The most popular firearm among Golden State criminals isn’t an
M16 or an elephant gun but a 9mm pistol. Of the murder cases
examined by the attorney general’s office, zero involved fully
automatic weapons. Almost all of them involved handguns. Somebody
tell the state’s senior senator.
In Obama’s Illinois, FBI statistics show 377 gun murders for
2011. Of the 370 gun murders for which a type of weapon has been
identified, 364 were handguns, 5 were shotguns, and just one was a
rifle. Even assuming that the single rifle used in that Illinois
murder were one of those military-style weapons the president seeks
to ban, then assault rifles would constitute less than a quarter of
a percent of all Illinois murders. By way of comparison, Illinois
murderers used fists and other body parts to kill seventeen people
in 2011.
Banning so-called assault weapons once again won’t make us
safer. But this debate is about feelings, not reality.

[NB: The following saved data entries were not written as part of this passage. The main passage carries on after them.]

(* ===== verification/ClockSync.v ===== *)
(** [rx/clock_sync.c]: the ground's estimate of the air unit's clock, from
    four-timestamp exchanges carried by SYNC / SYNCR control chunks. *)

From S2P Require Import Prelude.
#[local] Open Scope Z_scope.

Definition CLOCK_SYNC_WINDOW : Z := 16.
Definition CLOCK_SYNC_PERIOD_MS : Z := 500.
Definition CLOCK_SYNC_FAST_PERIOD_MS : Z := 100.
Definition CLOCK_SYNC_MAX_RTT_US : Z := 250000.

(** One entry of [samples]. *)
Record cs_sample := mk_sample { offset_us : Z; rtt_us : Z }.

(** [clock_sync_t]; its mutex makes each function below atomic. *)
Record clock_sync := mk_cs {
  cs_samples : list cs_sample;
  cs_n : Z;
  cs_next : Z;
  cs_seq : Z;
  cs_last_sent_us : Z;
  cs_replies : Z;
  cs_stale : Z;
  cs_stale_until_us : Z
}.

Definition clock_sync_init : clock_sync :=
  mk_cs (replicate (Z.to_nat CLOCK_SYNC_WINDOW) (mk_sample 0 0)) 0 0 0 0 0 0 0.

(** [Some (seq, t1)] when a SYNC is due. *)
Definition clock_sync_due (cs : clock_sync) (now_us : Z) : option (Z * Z) * clock_sync :=
  let period_us := 1000 * (if cs_n cs <? CLOCK_SYNC_WINDOW
                           then CLOCK_SYNC_FAST_PERIOD_MS else CLOCK_SYNC_PERIOD_MS) in
  if (cs_last_sent_us cs =? 0) || (period_us <=? u64 (now_us - cs_last_sent_us cs)) then
    (Some (cs_seq cs, now_us),
     mk_cs (cs_samples cs) (cs_n cs) (cs_next cs) (u32 (cs_seq cs + 1)) now_us
       (cs_replies cs) (cs_stale cs) (cs_stale_until_us cs))
  else (None, cs).

(** The round trip and the offset of one exchange. *)
Definition exchange_rtt (t1 t2 t3 t4 : Z) : Z := u64 (u64 (t4 - t1) - u64 (t3 - t2)).
Definition exchange_offset (t1 t2 t3 t4 : Z) : Z :=
  Z.quot (s64 (s64 (s64 t2 - s64 t1) + s64 (s64 t3 - s64 t4))) 2.

(** The loop over the window: an offset no round trip of it can explain. *)
Definition clock_jumped (window : list cs_sample) (offset rtt : Z) : bool :=
  existsb (fun s =>
    let d0 := s64 (offset - offset_us s) in
    let d := if d0 <? 0 then s64 (- d0) else d0 in
    u64 (u64 (rtt + rtt_us s) + 5000) <? u64 d) window.

Definition clock_sync_on_reply (cs : clock_sync) (t1 t2 t3 t4 : Z) : clock_sync :=
  if (t4 <? t1) || (t3 <? t2) || (u64 (t4 - t1) <? u64 (t3 - t2)) then cs
  else
    let rtt := exchange_rtt t1 t2 t3 t4 in
    let offset := exchange_offset t1 t2 t3 t4 in
    if (CLOCK_SYNC_MAX_RTT_US <? rtt) || (t1 <? cs_stale_until_us cs) then
      let until := if (CLOCK_SYNC_MAX_RTT_US <? rtt) && (cs_stale_until_us cs <? t4)
                   then t4 else cs_stale_until_us cs in
      mk_cs (cs_samples cs) (cs_n cs) (cs_next cs) (cs_seq cs) (cs_last_sent_us cs)
        (cs_replies cs) (u64 (cs_stale cs + 1)) until
    else
      let jumped := clock_jumped (ztake (cs_n cs) (cs_samples cs)) offset rtt in
      let n := if jumped then 0 else cs_n cs in
      let next := if jumped then 0 else cs_next cs in
      mk_cs (<[Z.to_nat next := mk_sample offset rtt]> (cs_samples cs))
        (if n <? CLOCK_SYNC_WINDOW then n + 1 else n)
        ((next + 1) mod CLOCK_SYNC_WINDOW) (cs_seq cs) (cs_last_sent_us cs)
        (u64 (cs_replies cs + 1)) (cs_stale cs) (cs_stale_until_us cs).

Definition sample_at (cs : clock_sync) (i : nat) : cs_sample :=
  nth i (cs_samples cs) (mk_sample 0 0).

(** The scan for the lowest round trip, from entry 1. *)
Definition best_sample (cs : clock_sync) : nat :=
  fold_left (fun best i => if rtt_us (sample_at cs i) <? rtt_us (sample_at cs best) then i else best)
    (seq 1 (Z.to_nat (cs_n cs) - 1)) O.

(** [Some (offset, uncertainty)] for the C result 1. *)
Definition clock_sync_get (cs : clock_sync) : option (Z * Z) :=
  if cs_n cs =? 0 then None
  else
    let best := sample_at cs (best_sample cs) in
    let half := rtt_us best / 2 in
    Some (offset_us best, if 2 ^ 32 - 1 <? half then 2 ^ 32 - 1 else half).

(** ** Exchanges with a real clock

    A probe leaves the ground at [t1], reaches the air unit [up] later, is
    answered after [proc] and is back [down] after that; the air clock reads
    [theta] more than the ground clock. *)

Record exchange := mk_ex { ex_t1 : Z; ex_up : Z; ex_proc : Z; ex_down : Z }.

Why else would the president of the United States surround
himself with children, and quote from their letters, in launching a
major policy initiative? It’s surely not for the expertise they
lend. The pictures conveyed, like the misleading language used,
would be better suited for a dystopian-novel demagogue than the
leader of a living republic.
This closely follows the 1994 assault weapons ban that fixated
on cosmetic features, prohibiting magazine-loaded rifles that
exhibited, among other items, bayonet mounts, flash suppressors,
and pistol grips. It’s all about the scary.
Since the debate itself isn’t merely superficial but has the
added quality of being about superficial concerns off on the
periphery, might a sensible compromise be reached sure to bring
happiness to gun owners and gun grabbers?
Gun manufacturers should agree to ditch the metallic grays and
blacks for day-glow, pastel, and full-spectrum Crayola. An AR-15
that more closely resembles a Skittles package just might win
Dianne Feinstein’s imprimatur. Those angular, phallic designs must
go, too. Try something more curvy, huggable, and nonthreatening.
The cold steel is certainly a turnoff. Why not incorporate soft,
warm fabric?
If you think these suggestions silly, you’re not paying
attention. The entire conversation is cartoonish and farcical.
Gun control has little to do with crime control, as the fixation
on “assault” weapons rarely used in actual assaults attests. It’s
about making people who can’t tell a Kalashnikov from Mikhail
Baryshnikov feel better.
So, gun nuts, just get it over with and wrap the stock in shag
carpet and paint the barrel turquoise. A sparkly, polka-dotted gun
is better than no gun at all.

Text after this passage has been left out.